Leakage current is the unintended electrical current that escapes from a medical device's normal circuit and flows through conductive surfaces, protective grounding, or the patient's body. It is invisible, odorless, and produces no warning signal. A device can be operating normally in every functional sense — powering on, displaying correct readings, responding to controls — while producing leakage current levels that pose a genuine cardiac risk to vulnerable patients. This is why electrical safety testing of medical equipment is required, not recommended: because the hazard cannot be identified without a calibrated analyzer and a trained technician to measure it.

For skilled nursing facility administrators and biomedical staff, understanding leakage current is essential for two reasons. First, it is the most clinically significant measurement in the PCREE testing protocol — leakage current failures are directly linked to patient injury risk. Second, it is one of the most commonly cited PCREE deficiencies in CMS Life Safety surveys, often because facilities do not realize that documentation of specific measured values is required, not just a pass/fail record.

What Is Leakage Current?

Every electrical device produces some amount of leakage current — it is a physical consequence of how electrical systems work. Capacitive coupling between conductors, imperfect insulation, and electromagnetic induction all contribute to low-level current that flows along unintended paths. In household electronics, these levels are typically low enough to be inconsequential. In medical devices used in direct contact with patients — particularly patients with compromised health and direct electrical connections to their bodies — even microamp-level leakage current can be dangerous.

The physics are straightforward. When a patient is connected to a medical device through patient leads, IV lines, urinary catheters, or physical contact with device surfaces, leakage current can find a path through the patient's body to electrical ground. The human body's natural resistance is the primary protection in most situations, but that protection is dramatically reduced when the current has a direct, low-resistance pathway — such as a cardiac catheter — that bypasses skin resistance entirely.
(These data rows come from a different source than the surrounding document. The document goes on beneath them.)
(** When every outcome is OK or suppressed, whatever the world, the loop
    reaches the end of the vector. *)
Lemma applyLoop_completes fuel opCtx opts ops : ∀ skip w,
(∀ entry w0, entry ∈ ops →
   ∃ w1 r, syncApply A fuel opCtx entry (mode opts) w0 = Finished (w1, r)
           ∧ (nonOK r → suppressed opts entry r = true)) →
∃ w', applyLoop A fuel opCtx opts skip ops w = Finished (w', None).
Proof.
induction ops as [|entry rest IH]; intros skip w Hall; simpl; [by eauto|].
assert (∀ entry0 w0, entry0 ∈ rest →
          ∃ w1 r, syncApply A fuel opCtx entry0 (mode opts) w0 = Finished (w1, r)
                  ∧ (nonOK r → suppressed opts entry0 r = true)) as Hrest.
{ intros entry0 w0 Hin. apply Hall. by right. }
destruct skip as [|skip]; [|by apply IH].
destruct (groupAndApplyInserts A (entry :: rest) (mode opts) w) as [w0 [last|]];
  [by apply IH|].
destruct (Hall entry w0 ltac:(by left)) as (w1 & r & -> & Hsup).
destruct r as [status|e]; simpl in *.
- destruct (isOK status) eqn:Hok; [by apply IH|]. rewrite (Hsup eq_refl). by apply IH.
- rewrite (Hsup I). by apply IH.
Qed.

End ApplyClaims.

(** ** The apply claims on a concrete world *)

(** The worker on [update; delete] of a missing document, initial sync:
    the update is passed over and the worker returns OK. *)
Lemma multiSyncApply_update_then_delete :
multiSyncApply ApplyDemo.env id 3 ApplyDemo.initialSync
  [ApplyDemo.update "db.c" 101 1; Demo.delete "db.c" 102 1] [] 0
= Finished (2, [ApplyDemo.update "db.c" 101 1; Demo.delete "db.c" 102 1], [], Status_OK).
Proof. reflexivity. Qed.

(** C6 on the demo world: the insert meets a write conflict, is retried,
    finds its database gone, and [syncApply] (mode Secondary) throws the
    annotated exception. *)
Lemma syncApply_NamespaceNotFound_witness :
conflictsFor 1 (crudAttempt ApplyDemo.env ApplyDemo.insertDropping kSecondary) 0 = Some 1
∧ crudTry ApplyDemo.env ApplyDemo.insertDropping kSecondary 1
  = (1, Thrown ApplyDemo.missingDatabase)
∧ syncApply ApplyDemo.env 3 ApplyDemo.opCtx ApplyDemo.insertDropping kSecondary 0
  = Finished (1, Thrown (addContext "Failed to apply operation: dropping.c"
                           ApplyDemo.missingDatabase)).
Proof.
split_and!; [reflexivity|reflexivity|].
exact (proj1 (syncApply_NamespaceNotFound ApplyDemo.env 3 1 ApplyDemo.opCtx
                ApplyDemo.insertDropping kSecondary 0 1 1 ApplyDemo.missingDatabase
                eq_refl eq_refl eq_refl eq_refl eq_refl eq_refl ltac:(lia))).
Defined.

(** C7 on the demo world.  In initial sync the update of a missing
    document fails with [UpdateOperationFailed], which is skipped: the
    worker gets on to the delete and returns OK.  In secondary mode the
    insert into the database that is being dropped throws
    [NamespaceNotFound], which is not skipped: the worker stops and returns
    that status, the context [syncApply] added in its reason. *)
Lemma worker_error_suppression_witness :
multiSyncApply ApplyDemo.env id 3 ApplyDemo.initialSync
  [ApplyDemo.update "db.c" 101 1; Demo.delete "db.c" 102 1] [] 0
= Finished (2, [ApplyDemo.update "db.c" 101 1; Demo.delete "db.c" 102 1], [], Status_OK)
∧ multiSyncApply ApplyDemo.env id 3 Demo.options [ApplyDemo.insertDropping] [] 0
  = Finished (1, [ApplyDemo.insertDropping], [],
              mkStatus NamespaceNotFound
                "Failed to apply operation: dropping.c :: caused by :: missing database (dropping)").
Proof.
split.
- apply (proj1 (proj2 (worker_error_suppression ApplyDemo.env id 3 ApplyDemo.initialSync
                         [ApplyDemo.update "db.c" 101 1; Demo.delete "db.c" 102 1] [] 0)) 2).
  eapply getsOn_apply; [reflexivity|reflexivity|by intros _|].
  eapply getsOn_apply; [reflexivity|reflexivity|by intros [=]|].
  apply getsOn_here.
- exact (proj1 (worker_error_suppression ApplyDemo.env id 3 Demo.options
                  [ApplyDemo.insertDropping] [] 0)
           ApplyDemo.insertDropping [] 0 0 1
           (Thrown (addContext "Failed to apply operation: dropping.c"
                      ApplyDemo.missingDatabase))
           (getsOn_here ApplyDemo.env 3 Demo.options _ _) eq_refl eq_refl I).
Defined.

(** * Further properties of the partitioning pass *)

(** ** Writer vectors only grow *)

Lemma grows_refl wv : grows wv wv.
Proof. apply Forall_Forall2_diag, Forall_forall. done. Qed.

Lemma grows_trans wv1 wv2 wv3 : grows wv1 wv2 → grows wv2 wv3 → grows wv1 wv3.
Proof.
unfold grows. intros H1 H2. revert wv3 H2.
induction H1 as [|w1 w2 l1 l2 Hw H1 IH]; intros wv3 H2; inversion H2; subst; constructor.
- by etrans.
- by apply IH.
Qed.

Lemma grows_lookup wv wv' :
(∀ k, ∃ more, wv' !! k = (λ w, w ++ more) <$> wv !! k) → grows wv wv'.
Proof.
intros H. apply Forall2_lookup. intros k. destruct (H k) as [more ->].
destruct (wv !! k) as [w|]; simpl; constructor. by exists more.
Qed.

Lemma grows_alter p k wv : grows wv (alter (λ w, w ++ [p]) k wv).
Proof.
apply grows_lookup. intros k'. rewrite list_lookup_alter.
case_decide; [subst|].
- exists [p]. by destruct (wv !! k').
- exists []. destruct (wv !! k'); simpl; by rewrite ?app_nil_r.
Qed.

Lemma grows_length wv wv' : grows wv wv' → length wv' = length wv.
Proof. intros H. symmetry. by eapply Forall2_length. Qed.

(** ** The loop body, exactly *)

Section PassExact.
Context {T : Type} (E : Externals T) (opts : Options).
Implicit Types (st : St T) (p q : OperationPtr) (op : OplogEntry).

Lemma grows_routeDerived W g v wv idxs : grows wv (routeDerived E W g v wv idxs).
Proof.
apply grows_lookup. intros k. rewrite routeDerived_lookup. by eexists.
Qed.

Lemma emplaceAndAdd_grows v st st' :
emplaceAndAdd E v st = Some st' → cache_ok E st →
grows (st_writerVectors st) (st_writerVectors st').
Proof.
intros (_ & _ & _ & _ & _ & Hwv)%emplaceAndAdd_spec Hok.
rewrite (Hwv Hok). apply grows_routeDerived.
Qed.

Lemma emplaceAndAdd_deref v st st' q o :
emplaceAndAdd E v st = Some st' → deref st q = Some o → deref st' q = Some o.
Proof.
intros (_ & Ho & _ & _ & (v' & Hd & _) & _)%emplaceAndAdd_spec.
by apply (deref_grow _ _ [v']).
Qed.

Lemma emplaceAndAdd_exact v st st' :
emplaceAndAdd E v st = Some st' → cache_ok E st →
(∀ q o, deref st q = Some o → deref st' q = Some o)
∧ st_tracker st' = st_tracker st
∧ grows (st_writerVectors st) (st_writerVectors st').
Proof.
intros H Hok. split_and!.
- intros q o. by apply (emplaceAndAdd_deref v).
- by apply emplaceAndAdd_spec in H as (_ & _ & _ & -> & _).
- by apply (emplaceAndAdd_grows v).
Qed.

Lemma materialize_exact op sid st st' :
materialize E op sid st = Some st' → cache_ok E st →
(∀ q o, deref st q = Some o → deref st' q = Some o)
∧ st_tracker st' = st_tracker st
∧ grows (st_writerVectors st) (st_writerVectors st').
Proof.
intros (cached & _ & _ & Ho & _ & Ht & (v' & Hd & _) & Hwv)%materialize_spec Hok.
split_and!; [|done|].
- intros q o. by apply (deref_grow _ _ [v']).
- rewrite (Hwv Hok). apply grows_routeDerived.
Qed.

Lemma trackSession_exact op st st1 :
trackSession E op st = Some st1 → cache_ok E st →
st_tracker st1 = (λ tr, (updateSession E tr op).2) <$> st_tracker st
∧ grows (st_writerVectors st) (st_writerVectors st1).
Proof.
unfold trackSession. destruct (st_tracker st) as [tr|] eqn:Ht; simpl.
- destruct (updateSession E tr op) as [[ws|] tr']; simpl.
  + intros H Hok. split.
    * by apply emplaceAndAdd_spec in H as (_ & _ & _ & -> & _).
    * exact (emplaceAndAdd_grows _ _ _ H Hok).
  + intros [= <-] _. split; [done|apply grows_refl].
- intros [= <-] _. split; [by rewrite Ht|apply grows_refl].
Qed.

(** The hashing phase, exactly: the entry is marked when it is an insert
    into a capped collection, and no other entry is touched. *)
Lemma hash_phase_exact p op st hash st1 :
deref st p = Some op →
(if isCrudOpType op
 then processCrudOp E p (uint32 (hashed_key E (getNss op))) (getNss op) st
 else Some (uint32 (hashed_key E (getNss op)), st)) = Some (hash, st1) →
cache_ok E st →
deref st1 p
= Some (if bool_decide (getOpType op = kInsert)
           && isCapped (getCollectionPropertiesImpl E (getNss op))
        then setForCapped true op else op)
∧ ∀ q o, q ≠ p → deref st q = Some o → deref st1 q = Some o.
Proof.
intros Hp. destruct (isCrudOpType op) eqn:Hcrud.
- intros (op0 & c & b & Hp0 & -> & Hc)%processCrudOp_inv Hok.
  assert (op0 = op) as -> by congruence.
  destruct (Hc Hok) as (_ & Hb & _). rewrite <- (Hb eq_refl).
  destruct b.
  + split.
    * by rewrite deref_update, decide_True, deref_set_cache, Hp.
    * intros q o Hq. by rewrite deref_update, decide_False, deref_set_cache.
  + by rewrite deref_set_cache.
- intros [= <- <-] _. split; [|done]. rewrite Hp.
  unfold isCrudOpType in Hcrud.
  rewrite bool_decide_eq_false_2; [done|]. intros Hi. by rewrite Hi in Hcrud.
Qed.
Leakage current is measured in microamps (µA) — millionths of an ampere. To put this in scale: 1 milliamp (1,000 µA) is the approximate threshold for a perceptible shock in a healthy adult. NFPA 99 sets patient leakage limits as low as 10 µA for critical care applications — 100 times smaller than what a healthy person would feel — because at that current level, ventricular fibrillation can be triggered in patients with direct cardiac connections.

Why Leakage Current Is Particularly Dangerous in SNF Settings

Leakage current is a concern in any healthcare setting, but the skilled nursing facility environment creates specific risk factors that make it especially critical to manage:

Compromised Patient Population

SNF residents are predominantly elderly with multiple comorbidities — cardiovascular disease, diabetes, respiratory conditions, and neurological disorders. Many are on medications that affect cardiac function and electrical sensitivity. The physiological threshold for electrical injury is lower in this population than in healthy individuals.

Prolonged Equipment Exposure

Unlike a patient in an outpatient clinical setting who might be connected to a device for a 30-minute appointment, SNF residents are in contact with patient care electrical equipment continuously — 24 hours a day, 365 days a year. Low-level leakage current that might be tolerable in a brief clinical encounter becomes a sustained chronic exposure that compounds risk over time.

Multiple Simultaneous Device Connections

Many SNF residents are connected to several devices simultaneously — a hospital bed with electrical controls, an oxygen concentrator, a patient monitor, an enteral feeding pump. When multiple devices are connected to the same patient and any of them have elevated leakage current, the currents can summate, creating a total patient exposure that exceeds any individual device's threshold.

Invasive Connections

Residents receiving IV therapy, cardiac monitoring, or urinary catheterization have direct low-resistance electrical connections into their bodies. For these patients, the skin's natural resistance — typically 1,000 to 100,000 ohms depending on moisture — is bypassed. A leakage current level that would produce no sensation in intact skin contact can trigger ventricular fibrillation when delivered directly to the heart through a cardiac catheter.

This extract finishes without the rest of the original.